Hikers ascending Lafayette. Based on never running into them, I'm assuming this was Ed Hawkins and his group.

Lafayette from Truman.

Hey George!

The goggles were for the sun, definitely not the wind!
Lafayette from just South of Truman.

Pano from Lincoln.

Lafayette from Lincoln.
The "Knife Edge" section, up next, with Flume (L) and Liberty (C) up after that.
The Kinsmans, with Lonesome Lake on the right.

Lincoln from the "Knife Edge" section.

Carrigain and co.

Falling Waters Trail/Franconia Ridge Trail junction.

Up next, 2 miles of trail-breaking!
The 2 miles between Little Haystack and the Liberty Springs Trail were not as nice as we were hoping. The trail immediately disappeared and we began wading through fairly deep snow and the occasional big drift as we descended down the steep section. With just 2 of us, this was slow going, and we occasionally had to stop and look for the trail (and we even lost it briefly in one spot, but only for about 100 feet). Once we got down to near the col, we began to pick up traces of the snowshoe trench from earlier in the week, with about 5" of new snow in it, and thus the going was a bit easier to the junction. Still, we were both glad to reach the junction and find a well-broken out snowshoe trench to Liberty. The short climb to Liberty netted us official 4000-footer number 3 on the day, and it was here that we took a nice long break. We had earned it.

Franconia Ridge from Liberty.

Cannon and the Kinsmans from Liberty
I love sitting on Liberty and looking at the back end of Franconia Ridge from the open summit. But with the climb up Flume still looming, we eventually had to tear ourselves away and first descend, then ascend, very slowly at this point in the day, to the summit of Flume. Somewhere in the col we ran into a solo hiker on her way back to Liberty after ascending the Liberty Springs Trail and then heading over to Flume. According to her, there was one other solo hiker that had done the same thing a short while ahead of her (we must have just missed him/her on Liberty), but it was an otherwise quiet day.

We took another nice break atop Flume, enjoying the views for the final time before the long descent began. Once we got going, we ran into 2 hikers at the junction for the Flume Slide Trail who had snowshoed up the Osseo Trail, and reported it was in great shape now, for which we were very grateful after the 2 miles of rough walking an hour or so prior. We enjoyed a fast, easy descent down the trail. The hundreds of steps in the ladder section were all filled in, and we actually butt-slid down most of them which was awesome fun, though bumpy in a couple spots. Once below the ladder section, the trail eases in grade and we flew out through the afternoon sun to the Lincoln Woods Trail where we took off the snowshoes and trekked out to the car we had left at the trailhead in the morning.

Pano from Flume.
The Bonds from Flume.

The backside of Franconia Ridge from Mt. Flume.

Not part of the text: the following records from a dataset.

(* ===== verification/CapOps.v ===== *)
(** * Operations on the resource tree

    Models objects/capability-utils/objects/ops.hh, ops.cc, CapRef.hh and
    CapRef.cc: the parent test that reconstructs the inheritance tree from the
    resource list, inheritance, derivation and references, and the capability
    references kernel objects keep of each other.

    The virtual functions of [IKernelObject] are the class [KernelObjects],
    those of [CapRefBase] the class [RefSubjects]: each takes the address of
    the object it is called on. *)

From stdpp Require Import base tactics numbers list gmap.
From Stdlib Require Import ZArith Lia.
From S2P Require Import Prelude Ranges Bitfield Cap CapEntry CapRing CapSteps.

Local Open Scope Z_scope.
Import PhysPtr Intervals.

(** [IKernelObject], objects/common/objects/IKernelObject.hh:62-105 *)
Class KernelObjects (S : Type) := {
  addressRange : Z → Z → Z → kernel S Range;
  mint : Z → Z → Z → Z → bool → kernel S (optional Z);
  deleteCap : Z → Z → Z → kernel S (optional unit)
}.

(** [IKernelObject::addressRange], objects/common/objects/IKernelObject.hh:136-138 *)
Definition default_addressRange {S} (this entry self : Z) : kernel S Range :=
  kassert (isKernelAddress this);;;
  kret (bySize (fromKernel this) 1).

(** [IKernelObject::mint], objects/common/objects/IKernelObject.hh:140-142 *)
Definition default_mint {S} (this entry self request : Z) (derive : bool)
    : kernel S (optional Z) := kret (OK self).

(** [implies], util/assert/util/assert.hh:30-33 *)
Definition implies (a b : bool) : bool := negb a || b.

Section ops.
Context {S : Type} `{HasEntries S} `{KernelObjects S}.

(** [cap::isParentOf], objects/capability-utils/objects/ops.cc:36-54 *)
Definition isParentOf (parentEntry parent otherEntry other : Z) : kernel S bool :=
  kassert (negb (getPtr parent =? 0));;;
  kassert (negb (getPtr other =? 0));;;
  parentRange <-- addressRange (getPtr parent) parentEntry parent;;
  otherRange <-- addressRange (getPtr other) otherEntry other;;
  if negb (contains parentRange otherRange) then kret false
  else if negb (contains otherRange parentRange) then kret (negb (isReference parent))
  else
    kassert (range_eqb parentRange otherRange);;;
    if isReference parent then kret false
    else if isDerived parent then kret (isDerivedReference other)
    else
      kassert (isOriginal parent);;;
      kassert (negb (isDerivedReference other));;;
      kret true.

(** The commit function that [cap::inherit] passes to [insertAfter]; both
    arguments of [implies] are evaluated,
    objects/capability-utils/objects/ops.hh:93-104 *)
Definition inherit_commit (parentEntry parentCap targetEntry targetCap : Z)
    (commitfun : kernel S unit) : kernel S unit :=
  commitfun;;;
  p <-- isParentOf parentEntry parentCap targetEntry targetCap;;
  b <-- (if p then kret false
         else q <-- isParentOf targetEntry targetCap parentEntry parentCap;; kret (negb q));;
  kassert (implies (isReference parentCap) b);;;
  p' <-- isParentOf parentEntry parentCap targetEntry targetCap;;
  kassert (implies (negb (isReference parentCap)) p').

(** [cap::inherit], objects/capability-utils/objects/ops.hh:86-106 *)
Definition inherit (parentEntry parentCap targetEntry targetCap : Z) (commitfun : kernel S unit)
    : kernel S (optional unit) :=
  insertAfter parentEntry parentCap targetEntry targetCap
    (inherit_commit parentEntry parentCap targetEntry targetCap commitfun).

(** [cap::derive], objects/capability-utils/objects/ops.cc:56-63 *)
Definition derive (parentEntry targetEntry parentCap request : Z) : kernel S (optional unit) :=
  if negb (isUsable parentCap) || isDerived parentCap then kret (THROW INVALID_CAPABILITY)
  else
    minted <-- mint (getPtr parentCap) parentEntry parentCap request true;;
    match minted with
    | THROW e => kret (THROW e)
    | OK c =>
      a <-- acquire targetEntry;;
      if isOK a then
        inherit parentEntry parentCap targetEntry (asDerived (stripReference c)) (kret tt)
      else kret (THROW LOST_RACE)
    end.

(** [cap::reference], objects/capability-utils/objects/ops.cc:65-72 *)
Definition reference (parentEntry targetEntry parentCap request : Z) : kernel S (optional unit) :=
  if negb (isUsable parentCap) then kret (THROW INVALID_CAPABILITY)
  else
    minted <-- mint (getPtr parentCap) parentEntry parentCap request false;;
    match minted with
    | THROW e => kret (THROW e)
    | OK c =>
      a <-- acquire targetEntry;;
      if isOK a then inherit parentEntry parentCap targetEntry (asReference c) (kret tt)
      else kret (THROW LOST_RACE)
    end.

(** [cap::setReference], objects/capability-utils/objects/ops.hh:63-69 *)
Definition setReference (dst dstCap src srcCap : Z) (fn : kernel S unit)
    : kernel S (optional unit) :=
  kassert (isReference dstCap);;;
  a <-- acquire dst;;
  if isOK a then inherit src srcCap dst dstCap fn else kret (THROW LOST_RACE).

(** [cap::resetReference], objects/capability-utils/objects/ops.hh:71-82 *)
Definition resetReference (dst : Z) (fn : kernel S unit) : kernel S bool :=
  k <-- kill dst;;
  if negb k then kret false
  else
    l <-- lock_prev dst;;
    if negb l then kret true
    else
      lock dst;;;
      kill dst;;;
      unlink dst;;;
      fn;;;
      reset dst;;;
      kret true.

End ops.

(** ** Capability references

    A [CapRef] is a kernel object that holds one entry and the word [orig]; its
    address identifies it. *)

Class HasRefs (S : Type) `{HasEntries S} := {
  refEntry : Z → Z;
  orig : S → Z → Z;
  set_orig : Z → Z → S → S;
  orig_set r v s : orig (set_orig r v s) r = v;
  orig_set_ne r r' v s : r ≠ r' → orig (set_orig r v s) r' = orig s r';
  set_orig_entries r v m s : set_orig r v (set_entries m s) = set_entries m (set_orig r v s)
}.

Class RefSubjects (S : Type) := {
  binding : Z → Z → Z → kernel S unit;
  unbinding : Z → Z → Z → kernel S unit
}.

Section capref.
Context {S : Type} `{HasEntries S} `{KernelObjects S} `{!HasRefs S} `{RefSubjects S}.

(** [CapRefBase::cap], objects/capability-utils/objects/CapRef.hh:56 *)
Definition CapRef_cap (this : Z) : kernel S Z := s <-- kget;; kret (orig s this).

(** [CapRefBase::isUsable], objects/capability-utils/objects/CapRef.hh:54 *)
Definition CapRef_isUsable (this : Z) : kernel S bool :=
  c <-- CapRef_cap this;; kret (isUsable c).

(** [CapRefBase::reset], objects/capability-utils/objects/CapRef.cc:50-58 *)
Definition CapRef_reset (this : Z) : kernel S unit :=
  resetReference (refEntry this)
    (c <-- cap (refEntry this);;
     s <-- kget;;
     unbinding this (offset2kernel (f_data c)) (orig s this);;;
     kmodify (set_orig this asEmpty));;;
  kret tt.

(** [Cap::asReference] with pointer and data, objects/common/objects/Cap.hh:99-101 *)
Definition asReferenceTo (c ptr data : Z) : Z := withData (withPtr (asReference c) ptr) data.

(** [CapRefBase::set], objects/capability-utils/objects/CapRef.cc:37-48 *)
Definition CapRef_set (this subject src srcCap : Z) : kernel S (optional unit) :=
  CapRef_reset this;;;
  kassert (isKernelAddress subject);;;
  setReference (refEntry this) (asReferenceTo srcCap this (kernel2offset subject)) src srcCap
    (kmodify (set_orig this (asReference srcCap));;;
     binding this subject (asReference srcCap)).

(** [CapRefBase::addressRange], objects/capability-utils/objects/CapRef.cc:60-64 *)
Definition CapRef_addressRange (this entry self : Z) : kernel S Range :=
  obj <-- CapRef_cap this;;
  kassert (isUsable obj);;;
  addressRange (getPtr obj) entry obj.

(** [CapRefBase::deleteCap], objects/capability-utils/objects/CapRef.cc:66-73 *)
Definition CapRef_deleteCap (this entry self : Z) : kernel S (optional unit) :=
  s <-- kget;;
  unbinding this (offset2kernel (f_data self)) (orig s this);;;
  kmodify (set_orig this asEmpty);;;
  kret (OK tt).

(** [CapRef::get] up to the cast, objects/capability-utils/objects/CapRef.hh:111-115 *)
Definition CapRef_get {A} (castObj : Z → optional A) (this : Z) : kernel S (optional A) :=
  obj <-- CapRef_cap this;;
  kret (if isUsable obj then castObj (getPtr obj) else THROW GENERIC_ERROR).

End capref.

Carrigain and the Hancocks.

All smiles on a beautiful day!

Chocorua from Flume.


The Baldfaces from Flume. I never realized you could see them from here!

Liberty from Flume.

The Flume cliffs.

Pano over the Western Pemi from the Osseo Trail "Downlook".
The Bonds from the Osseo Trail "Downlook".
We had simply perfect weather for this hike. It never felt nearly as cold as predicted (in fact, while not "warm", it was quite comfortable all day), the winds never gusted above 10mph for us, and I'm pretty sure we never saw a single cloud all day either! It was great to catch up with Denise, and even better to hike on a weekday which I rarely get the opportunity to do. This hike ranks right up there as one of my favorite of all-time, even surpassing the prior time I visited these peaks in winter, solo, on a nearly equally beautiful day in 2012.

Blasting out the flats on the Osseo Trail.